Today was alright. Not as many deals as I'd hoped for...did see one patron of the show slap the ever-loving SH*T of his LITTLE boy. I'm talking repeated smacks to the face of a MAYBE 2 year old boy. The kid seemed to be alright. Maybe he was used to it. As I was headed home, I really regretted not saying anything to the cops about it while I was still there.


----------



## Capt Ron (Aug 12, 2008)

ZombieKiller said:


> Today was alright. Not as many deals as I'd hoped for...did see one patron of the show slap the ever-loving SH*T of his LITTLE boy. I'm talking repeated smacks to the face of a MAYBE 2 year old boy. The kid seemed to be alright. Maybe he was used to it. As I was headed home, I really regretted not saying anything to the cops about it while I was still there.
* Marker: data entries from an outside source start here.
(** The deadline of an entry: the device is let go, or its entry is repeated
    without the place along the edge, which happens once. *)
Lemma deadline_once h s :
  capture_ok s -> capturing s = true -> phase_of (task s) = Entering h ->
  exists s', step s AckDeadline = Some s'
  /\ (gone h s' \/ (capture_ok s' /\ capturing s' = true /\ phase_of (task s') = Entering h
                    /\ legacy_entry (task s') = true)).
Proof.
  intros Hs Hl Hph.
  destruct (legacy_entry_retry_cases s) as [E|[(s' & h' & E & Ha & Hn)|(h' & event & deadline & E & Ha & Hst & _ & He)]].
  - destruct (deadline_releases h s Hs Hl Hph E) as (s' & ? & ?). eauto.
  - exfalso. destruct Hs as [Ht _]. pose proof (active_known _ _ _ Ht Ha) as Hk.
    destruct (known_find _ _ _ (proj1 Ht) Hk) as [c Hc]. congruence.
  - destruct (step_ok s AckDeadline Hs eq_refl) as (s1 & Estep & Hs1). exists s1. split; [done|]. right.
    split; [done|]. revert Estep. unfold step. rewrite Hl. cbn [session_round].
    unfold ack_overdue. unfold mbind at 1 2, capture_bind at 1 2. cbn [get_task].
    destruct (ack_deadline (task s)) eqn:Hd.
    + rewrite (bind_done _ _ _ _ _ E). set (s2 := Build_Sys _ _ _ _ _).
      destruct (send_says h' event s2) as (s3 & sent & E3 & Ht & Hl3 & _).
      rewrite (bind_done _ _ _ _ _ E3). cbn. intros [= <-]. rewrite Ht, Hl3. cbn.
      unfold phase_of in *. cbn. by rewrite Ha, Hst in *.
    + destruct Hs as ((_ & Hs & _) & _). unfold session_ok in Hs. rewrite Ha, Hst, Hd in Hs.
      destruct Hs as (_ & _ & [? ?] & _). done.
Qed.
Lemma legacy_no_retry s : legacy_entry (task s) = true -> legacy_entry_retry s = (s, Done None).
Proof.
  intros Hleg. unfold legacy_entry_retry. erewrite bind_done; [|reflexivity].
  destruct (active_client (task s)); [|done]. by rewrite Hleg, orb_true_r.
Qed.
End deadline.

(** C37: an entry that nobody acknowledges ends.  Whenever a device is being
    entered a deadline is set, and after at most two deadlines without an
    acknowledgement (the entry is repeated once, in the form older devices know)
    the task has let go of it: no device is captured, no press is kept, and the
    device was sent the releases, as far as they went out in time. *)
Theorem unacknowledged_entry_ends {W : Type} `{!CaptureWorld W} `{!HashOrder}
    (w : W) (name : option rstring) (bind : list Z) (l : list (W * Stimulus)) (s : Sys W) (h : Z) (w1 w2 : W)
    (Hcareful : careful (new_system w name bind) l = true)
    (Hrun : run (new_system w name bind) l = Some s)
    (Hcapturing : capturing s = true) (Hentering : phase_of (task s) = Entering h) :
  is_Some (ack_deadline (task s))
  /\ exists s', run s [(w1, AckDeadline); (w2, AckDeadline)] = Some s'
     /\ phase_of (task s') = Idle /\ held_until_ack (task s') = []
     /\ exists before said after, trace s' = before ++ said ++ after /\ farewell h said.
Proof.
  destruct (run_ok l _ (new_system_ok w name bind) Hcareful) as (s0 & E & Hs).
  rewrite Hrun in E. injection E as <-. split.
  { destruct Hs as ((_ & Hs & _) & _). unfold phase_of, session_ok in *.
    destruct (active_client (task s)); [|done]. destruct (state (task s)); [tauto|done]. }
  assert (Hend : exists s', run s [(w1, AckDeadline); (w2, AckDeadline)] = Some s' /\ gone h s').
  { destruct (deadline_once h (meanwhile w1 s) Hs Hcapturing Hentering) as (s1 & E1 & [Hg|(Hs1 & Hl1 & Hp1 & Hleg)]);
      cbn [run]; rewrite E1; cbn.
    - destruct (deadline_idle h w2 s1 Hg) as (s2 & E2 & Hg2). rewrite E2. eauto.
    - destruct (deadline_releases h (meanwhile w2 s1) Hs1 Hl1 Hp1 (legacy_no_retry (meanwhile w2 s1) Hleg)) as (s2 & E2 & Hg2).
      rewrite E2. eauto. }
  destruct Hend as (s' & E & Ha & _ & Hh & Hf). exists s'. unfold phase_of. rewrite Ha. eauto.
Qed.

(** Device 7 is touched and never answers. *)
Definition silence : list (Z * Stimulus) :=
  [(0, Request (Create 7 Side.Right Default)); (0, BackendReady []);
   (1, BackendEvent (Side.Right, CaptureEvent.Entry 0)); (1, BackendEvent (Side.Right, CaptureEvent.Begin))].

Lemma unacknowledged_entry_ends_witness :
  exists s : Sys Z, run (new_system 0 None [29]) silence = Some s
  /\ phase_of (task s) = Entering 7
  /\ exists s', run s [(750000001, AckDeadline); (1500000001, AckDeadline)] = Some s'
     /\ phase_of (task s') = Idle.
Proof.
  eexists. split; [vm_compute; reflexivity|]. split; [reflexivity|].
  match goal with |- exists s', run ?s _ = _ /\ _ =>
    destruct (unacknowledged_entry_ends 0 None [29] silence s 7 750000001 1500000001)
      as (_ & s' & E & Hidle & _) end; [vm_compute; reflexivity..|].
  exists s'. split; [exact E|exact Hidle].
Defined.
(** Round trips of less than a quarter of an hour. *)
Definition calm s : Prop :=
  (forall h v, shown_round_trips s !! h = Some v -> 0 <= v < 2 ^ 30)
  /\ (forall h cs v, clients (manager s) !! h = Some cs -> round_trip_us cs.2 = Some v -> 0 <= v < 2 ^ 30).

Lemma round_trip_moved_calm shown current :
  (forall v, shown = Some v -> 0 <= v < 2 ^ 30) -> (forall v, current = Some v -> 0 <= v < 2 ^ 30) ->
  exists b, round_trip_moved shown current = Some b.
Proof.
  intros Hs Hc. unfold round_trip_moved. destruct shown as [a|], current as [b|]; eauto.
  specialize (Hs a eq_refl). specialize (Hc b eq_refl). destruct (_ <? 500); eauto.
  rewrite (proj2 (Z.ltb_ge _ _)); eauto. unfold u32_max. lia.
Qed.
Lemma publish_round_trips_leads l : forall s caps,
  good s caps -> calm s -> leads 0 0 s caps (each publish_round_trip l s).
Proof.
  induction l as [|h l IH]; intros s caps Hs Hcalm; [by apply leads_nop|]. cbn [each].
  set (current := cs ← clients (manager s) !! h; round_trip_us cs.2).
  assert (Hcur : forall v, current = Some v -> 0 <= v < 2 ^ 30).
  { intros v. unfold current. destruct (clients (manager s) !! h) as [cs|] eqn:E; [|done]. cbn.
    by eapply (proj2 Hcalm). }
  destruct (round_trip_moved_calm (shown_round_trips s !! h) current) as [b Hb]; [apply Hcalm|exact Hcur|].
  assert (Hone : exists s1 e1, publish_round_trip h s = Some (s1, e1) /\ good s1 (replay caps e1) /\ calm s1
    /\ manager s1 = manager s /\ next_trigger_handle s1 = next_trigger_handle s).
  { unfold publish_round_trip. fold current. rewrite Hb. cbn. destruct b; [|by exists s, []].
    do 2 eexists. split; [reflexivity|]. split; [by destruct Hs as [? ? [] ?]|]. split; [|done].
    split; [|apply Hcalm]. cbn. intros h' v. destruct current as [c|].
    - intros [[_ <-]|[_ Hl]]%lookup_insert_Some; [by apply Hcur|by eapply (proj1 Hcalm)].
    - intros [_ Hl]%lookup_delete_Some. by eapply (proj1 Hcalm). }
  destruct Hone as (s1 & e1 & E1 & G1 & C1 & M1 & K1).
  destruct (IH s1 _ G1 C1) as (s2 & e2 & E2 & G2 & N2 & K2).
  exists s2, (e1 ++ e2). unfold seq. rewrite E1. cbn. rewrite E2. cbn. rewrite replay_app, <- M1, <- K1. done.
Qed.

(** The handles an event may take, of clients and of incoming devices. *)
Definition needs (e : ClientEvent) : Z * Z :=
  match e with
  | FromFrontend _ => (1, 0)
  | ConfigChanged new _ => (len new, 0)
  | Entered _ _ _ _ _ _ => (0, 1)
  | _ => (0, 0)
  end.
Definition room s (e : ClientEvent) : Prop :=
  next_handle (manager s) + (needs e).1 <= ENTER_HANDLE_BEGIN
  /\ next_trigger_handle s + (needs e).2 <= ENTER_HANDLE_BEGIN
  /\ (e = PublishRoundTrips -> calm s).

Lemma event_leads e s caps :
  good s caps -> room s e -> leads (needs e).1 (needs e).2 s caps (handle_client_event addr_text e s).
Proof.
  intros Hs (Hn & Hk & Hc). destruct e; cbn in *.
  - by apply fits_client_request.
  - by apply fits_resolver_event.
  - by apply fits_config_change.
  - by apply fits_entered.
  - by apply fits_disconnected.
  - by apply (fits_change _ (mild_live_change x)).
  - by apply fits_capture_status.
  - by apply fits_emulation_status.
  - apply publish_round_trips_leads; auto.
Qed.

(** ** Loading and saving the configuration *)

Lemma client_states_grown m m' h cs :
  table_ok m -> grown m m' h cs -> get_client_states m' = get_client_states m ++ [(h, cs)].
Proof.
  intros Ht (-> & _ & _ & Hc & _). unfold get_client_states. rewrite Hc.
  assert (Hlt : forall e, e ∈ merge_sort handle_le (map_to_list (clients m)) -> e.1 < next_handle m).
  { intros [h' cs'] He. rewrite merge_sort_Permutation, elem_of_map_to_list in He. cbn.
    apply (to_handles _ Ht) in He. lia. }
  assert (Htotal : Total handle_le) by (intros a b; unfold handle_le; lia).
  assert (Htrans : Transitive handle_le) by (intros a b c; unfold handle_le; lia).
  apply (StronglySorted_unique_strong handle_le).
  - intros [h1 c1] [h2 c2] H1 H2 Hle1 Hle2. unfold handle_le in *. cbn in *.
    assert (h1 = h2) as -> by lia. f_equal.
    rewrite merge_sort_Permutation, elem_of_map_to_list in H1.
    rewrite merge_sort_Permutation in H2. rewrite elem_of_app, elem_of_map_to_list, list_elem_of_singleton in H2.
    destruct H2 as [H2|[= -> ->]].
    + rewrite lookup_insert_ne in H1; [congruence|]. apply (to_handles _ Ht) in H2. lia.
    + rewrite lookup_insert_eq in H1. congruence.
  - by apply (StronglySorted_merge_sort handle_le).
  - apply StronglySorted_app_2; [|by apply (StronglySorted_merge_sort handle_le)|by repeat constructor].
    intros a b Ha Hb%list_elem_of_singleton. subst b. unfold handle_le. cbn. apply Hlt in Ha. lia.
  - rewrite !merge_sort_Permutation, map_to_list_insert by by apply next_unused. by rewrite Permutation_app_comm.
Qed.

(** Loading a client adds it at the end of what would be saved. *)
Lemma load_client_saved c m :
  table_ok m -> next_handle m < ENTER_HANDLE_BEGIN ->
  exists h m', add_with_config c m = Some (h, m') /\ table_ok m' /\ next_handle m' = next_handle m + 1
  /\ saved_clients m' = saved_clients m ++ [c].
Proof.
  intros Ht Hlt. destruct (add_with_config_spec c m Hlt) as (m' & E & Hg & Hfp).
  exists (next_handle m), m'. split; [done|]. pose proof Hg as (_ & _ & Hn & Hc & _).
  split; [|split; [done|]].
  - eapply grown_table; [done..|]. unfold ips_ok. cbn. by rewrite app_nil_r.
  - unfold saved_clients. rewrite (client_states_grown _ _ _ _ Ht Hg), fmap_app. f_equal.
    + apply list_fmap_ext. intros n [h [cf st]] Hl. unfold config_client. f_equal.
      apply list_elem_of_lookup_2, elem_of_client_states, (to_handles _ Ht) in Hl.
      rewrite Hfp. destruct (cc_peer_fingerprint c); [|done]. rewrite lookup_insert_ne; [done|lia].
    + cbn. f_equal. destruct c as [cips chost cport cpos cact chook cfp]. cbn in *. f_equal.
      * apply set_eq. intros a. by rewrite elem_of_list_to_set, elem_of_hash_order, elem_of_elements.
      * rewrite Hfp. destruct cfp; [by rewrite lookup_insert_eq|].
        destruct (peer_fingerprints m !! next_handle m) eqn:Ef; [|done].
        destruct (to_fingerprints _ Ht (next_handle m)) as [cs Hcs]; [by eexists|].
        by rewrite next_unused in Hcs.
Qed.
Lemma load_saved l : forall m,
  table_ok m -> next_handle m + len l <= ENTER_HANDLE_BEGIN ->
  exists m', load_clients l m = Some m' /\ table_ok m' /\ saved_clients m' = saved_clients m ++ l.
Proof.
  induction l as [|c l IH]; intros m Ht Hroom.
  - exists m. by rewrite app_nil_r.
  - rewrite len_cons in Hroom. pose proof (len_nonneg l).
    destruct (load_client_saved c m Ht) as (h & m1 & E & Ht1 & Hn1 & Hs1); [lia|].
    destruct (IH m1 Ht1) as (m2 & E2 & Ht2 & Hs2); [lia|]. exists m2. cbn. rewrite E. cbn.
    split; [done|]. split; [done|]. rewrite Hs2, Hs1, <- app_assoc. done.
Qed.
Lemma new_manager_ok : table_ok new_manager.
Proof. split; cbn; [intros h cs; by rewrite lookup_empty|done|intros h; rewrite lookup_empty; by intros [? ?]|intros h cs; by rewrite lookup_empty]. Qed.

(** ** Start *)

Lemma publish_peer_sides_silent s :
  exists es, publish_peer_sides s = Some (s, es) /\ forall caps, replay caps es = caps.
Proof.
  unfold publish_peer_sides, publish_peer_availability, seq, read.
  destruct (peer_sides (manager s)) as [sides beyond]. cbn. by eexists.
Qed.

Definition switch_off (m : ClientManager) (h : Z) : ClientManager := fst (deactivate_client h m).
Lemma each_switch_off l : forall s,
  each (fun h => change (fun m => fst (deactivate_client h m))) l s
  = Some (set_manager (foldl switch_off (manager s) l) s, []).
Proof.
  induction l as [|h l IH]; intros s; cbn [each foldl].
  - by rewrite set_manager_same.
  - unfold seq at 1, change at 1. cbn. rewrite IH. done.
Qed.
Lemma switch_off_spec h m :
  table_ok m -> table_ok (switch_off m h) /\ next_handle (switch_off m h) = next_handle m
  /\ route_of (switch_off m h) h = None
  /\ forall h', route_of m h' = None -> route_of (switch_off m h) h' = None.
Proof.
  intros Ht. unfold switch_off, deactivate_client. destruct (clients m !! h) as [[c st]|] eqn:E; cbn [fst].
  - destruct (active st) eqn:Ea; cbn [fst].
    + split; [by apply switch_table|]. split; [done|]. split; [by rewrite (switch_route _ _ _ _ _ _ E)|].
      intros h' Hr. destruct (decide (h' = h)) as [->|]; [by rewrite (switch_route _ _ _ _ _ _ E)|].
      by rewrite switch_other.
    + split; [done|]. split; [done|]. split; [|done]. unfold route_of, route. rewrite E. cbn. by rewrite Ea.
  - split; [done|]. split; [done|]. split; [|done]. unfold route_of. by rewrite E.
Qed.
Lemma switch_off_all l : forall m,
  table_ok m -> table_ok (foldl switch_off m l) /\ next_handle (foldl switch_off m l) = next_handle m
  /\ forall h, h ∈ l \/ route_of m h = None -> route_of (foldl switch_off m l) h = None.
Proof.
  induction l as [|x l IH]; intros m Ht; cbn [foldl].
  - split; [done|]. split; [done|]. intros h [[]%not_elem_of_nil|?]; done.
  - destruct (switch_off_spec x m Ht) as (Ht1 & Hn1 & Hx & Hr). destruct (IH _ Ht1) as (Ht2 & Hn2 & Hr2).
    split; [done|]. split; [congruence|]. intros h [[->|Hin]%elem_of_cons|Hnone]; apply Hr2; auto.
Qed.
Lemma active_clients_routes m h : h ∈ active_clients m \/ route_of m h = None.
Proof.
  unfold route_of. destruct (clients m !! h) as [[c st]|] eqn:E; [|by right]. unfold route. cbn.
  destruct (active st) eqn:Ea; [left|by right]. unfold active_clients. apply list_elem_of_fmap.
  exists (h, (c, st)). split; [done|]. apply list_elem_of_In, filter_In. split; [|done].
  by apply list_elem_of_In, elem_of_client_states.
Qed.

Lemma good_idle m sharing :
  table_ok m -> (forall h, route_of m h = None) -> good (new_service m sharing) [].
Proof.
  intros Ht Hr. split; [done| | |]; cbn.
  - intros h h' p. by rewrite Hr.
  - split; cbn; [intros h i; by rewrite lookup_empty|done|intros h i h' i'; by rewrite lookup_empty|].
    intros a. split; [set_solver|]. intros (h & i & Hl & _). by rewrite lookup_empty in Hl.
  - split; [constructor|]. intros h p k. split; [by intros []%not_elem_of_nil|].
    unfold wanted. cbn. rewrite Hr, lookup_empty. by destruct k.
Qed.

Lemma start_leads m sharing :
  table_ok m -> leads 0 0 (new_service m sharing) [] (start_clients (new_service m sharing)).
Proof.
  intros Ht. set (s := new_service m sharing). unfold start_clients.
  destruct (publish_peer_sides_silent s) as (es & Ep & Hes).
  destruct (switch_off_all (active_clients m) m Ht) as (Ht1 & Hn1 & Hr1).
  set (m1 := foldl switch_off m (active_clients m)) in *.
  assert (Hg : good (set_manager m1 s) []).
  { apply (good_idle m1 sharing Ht1). intros h. apply Hr1, active_clients_routes. }
  assert (Hf : fits 0 0 (each service_activate_client (active_clients m))).
  { apply (fits_each 0); [done|]. apply fits_activate. }
  pose proof (to_next _ Ht1). destruct (Hf _ _ Hg) as (s2 & e2 & E2 & G2 & N2 & K2); [cbn; lia..|].
  exists s2, (es ++ e2). rewrite replay_app, Hes. split; [|split; [done|cbn in *; lia]].
  erewrite seq_eq; [done|exact Ep|]. unfold read. erewrite (seq_eq _ _ _ _ []); [done|apply each_switch_off|exact E2].
Qed.

(** ** Runs *)

(** From the clients of a configuration, through events that find handles left:
    the state, and everything done so far. *)
Inductive client_run (l : list ConfigClient) (sharing : bool) : ClientService -> list Effect -> Prop :=
| run_started m s es :
    load_clients l new_manager = Some m -> start_clients (new_service m sharing) = Some (s, es) ->
    client_run l sharing s es
| run_event s es e s' es' :
    client_run l sharing s es -> room s e -> handle_client_event addr_text e s = Some (s', es') ->
    client_run l sharing s' (es ++ es').

Lemma client_run_good l sharing s es :
  len l <= ENTER_HANDLE_BEGIN -> client_run l sharing s es -> good s (replay [] es).
Proof.
  intros Hl. induction 1 as [m s es Em Es|s es e s' es' _ IH Hroom E].
  - destruct (load_saved l new_manager new_manager_ok Hl) as (m' & Em' & Ht & _). rewrite Em' in Em.
    injection Em as ->. destruct (start_leads m sharing Ht) as (s' & es' & Es' & Hg & _). congruence.
  - destruct (event_leads e s _ IH Hroom) as (s1 & e1 & E1 & G1 & _). rewrite E in E1.
    injection E1 as <- <-. by rewrite replay_app.
Qed.
Lemma client_run_starts l sharing :
  len l <= ENTER_HANDLE_BEGIN -> exists s es, client_run l sharing s es.
Proof.
  intros Hl. destruct (load_saved l new_manager new_manager_ok Hl) as (m & Em & Ht & _).
  destruct (start_leads m sharing Ht) as (s & es & Es & _). exists s, es. by eapply run_started.
Qed.
End service.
Don't feel bad you did the right thing. He would have only gotten more angry and most likely taken it out on the child at home. Have you NOT seen the Philadelphia bus video? Watch below what happens to this guy when he says something to a mother spanking her child. You won't believe these animals or maybe you will...





Seriously, I believe it's better to mind your own business and say a prayer and ask God for help. At the end of the day I'm going home in one piece to my family.


----------



## realstreet (Dec 8, 2008)

ZombieKiller said:


> Today was alright. Not as many deals as I'd hoped for...did see one patron of the show slap the ever-loving SH*T of his LITTLE boy. I'm talking repeated smacks to the face of a MAYBE 2 year old boy. The kid seemed to be alright. Maybe he was used to it. As I was headed home, I really regretted not saying anything to the cops about it while I was still there.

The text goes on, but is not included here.